The US wants to replace the regional Arab system in place since World War II with a new Middle East. Specifically, it wants to replace the nation state with cantons and federations organised along ethnic and sectarian lines. The new Middle East order would be led by the US and controlled by Israel. This US project is no longer an idea. The US administration has started implementing it by force following its occupation of Afghanistan. As for the Arab region, the occupation of Iraq was the gate through which the US project entered the region, with plans to threaten national security in other Arab countries. Iraq was followed by Palestine, Lebanon and Sudan. The hostile remarks by US officials have not ended, nor did threats to conduct other campaigns. The US scheme covers all the centres of renaissance and of geographic, demographic and economic weight in the region. The grand strategic project launched by the US Rand Corporation is among the most notable in this quest.
The point I am making is that imperialist projects are not targeting one specific area, but the entire Arab people. And the confrontation now taking place in Palestine is but a taste of things to come. Current threats against Arab national security have wide-reaching consequences. The enemy may be attacking one country at a time, but we're all ultimate targets. Therefore, we must have a comprehensive view of the threats facing us. We mustn't overlook the dialectics of the conflict, its unity, and the interaction among its elements.

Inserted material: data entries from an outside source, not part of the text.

(** * Further properties of the searcher *)

(** X1. The calls of a scan that runs to its end.  When nothing matches,
    every message the search listed is fetched, in the listed order, and
    with cleanup flagged right after its fetch; then come expunge (with
    cleanup) and close.  When a message matches, this holds for the messages
    listed before it; the matching message is fetched, and the messages
    listed after it are neither fetched nor flagged. *)
Theorem completed_scan_calls :
  forall (S : Type) (server : imap S) (mailbox expected_token : string)
         (cleanup_flag : bool) (s : S),
    let o := imap_search_server server mailbox expected_token cleanup_flag s in
    let answer := fst (search server (snd (select server mailbox s))) in
    let ending := if cleanup_flag then [CExpunge; CClose] else [CClose] in
    match res o with
    | Returned UNDEFINED | Raised _ => True
    | Returned NOT_FOUND =>
        exists d0 more nums,
          snd answer = d0 :: more /\ split_of d0 = Returned nums
          /\ calls o = ([CSelect mailbox; CSearch] ++ visits cleanup_flag nums
                        ++ ending)%list
    | Returned _ =>
        exists d0 more before num after,
          snd answer = d0 :: more
          /\ split_of d0 = Returned (before ++ num :: after)%list
          /\ calls o = ([CSelect mailbox; CSearch]
                        ++ visits cleanup_flag before ++ [CFetch num]
                        ++ ending)%list
    end.
Proof.
  intros S server mailbox e c s. cbv zeta. rewrite scan_unfold.
  destruct (select server mailbox s) as [sel s1]. cbn [fst snd].
  destruct (item0 (snd sel)) as [x|ex]; [|exact I].
  destruct (int_of x) as [n|ex]; [|exact I].
  destruct (search server s1) as [sea s2]. cbn [fst snd].
  destruct (fst sea =? "OK")%string; [|exact I].
  destruct (snd sea) as [|d0 more] eqn:Ed; [exact I|]. cbn [item0].
  destruct (split_of d0) as [nums|ex] eqn:En; [|exact I].
  pose proof (scan_loop_calls server mailbox e c nums "" s2) as Hc.
  pose proof (scan_loop_result server mailbox e c nums "" s2) as Hr.
  cbv zeta.
  destruct (res (scan_loop server mailbox e c nums NOT_FOUND "" s2))
    as [[tf t|tf t]|ex]; cbn [res calls found_of]; [| |exact I].
  - subst tf. exists d0, more, nums.
    split; [reflexivity|]. split; [exact En|]. rewrite Hc. reflexivity.
  - destruct Hr as [-> _]. destruct Hc as (before & num & after & -> & ->).
    assert (Hgoal : exists d1 more1 before1 num1 after1,
      d0 :: more = d1 :: more1
      /\ split_of d1 = Returned (before1 ++ num1 :: after1)%list
      /\ (CSelect mailbox :: CSearch
          :: (visits c before ++ [CFetch num])
             ++ (if c then [CExpunge; CClose] else [CClose]))%list
         = ([CSelect mailbox; CSearch] ++ visits c before1 ++ [CFetch num1]
            ++ (if c then [CExpunge; CClose] else [CClose]))%list).
    { exists d0, more, before, num, after.
      split; [reflexivity|]. split; [exact En|].
      cbn [app]. now rewrite <- app_assoc. }
    unfold found_in. destruct (mailbox =? "INBOX")%string; exact Hgoal.
Qed.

Resistance in Lebanon is not separate from resistance in Iraq and Palestine. We must look at the tools implementing this hostile project and denounce them with equal zeal. In Iraq, there is now a constitution and a federation representing the balkanisation project and calling for the partitioning of the country along ethnic and sectarian lines. We cannot assess the imperialist project in Iraq without assessing the tools and human forces that accompany it and aim to implement it. And we cannot assess that imperialist project without asking ourselves: who are the regional forces that support it, and who are those who give it political legitimacy?
The projects of division in the Arab world may use different mechanisms, but they all boil down to the same thing. We have to see those projects as part of a whole. Therefore, the steadfastness of Arab resistance in one place is a harbinger of steadfastness in other areas.
Arab intellectuals, thinkers and strategists must quit prioritising the conflict and start thinking of how to defend our collective national security. We cannot go on ignoring the laws of dialectics: synthesis, counterpropositions and interactions. We cannot become victims of our own double standards, or we risk losing more, if not all, of our rights.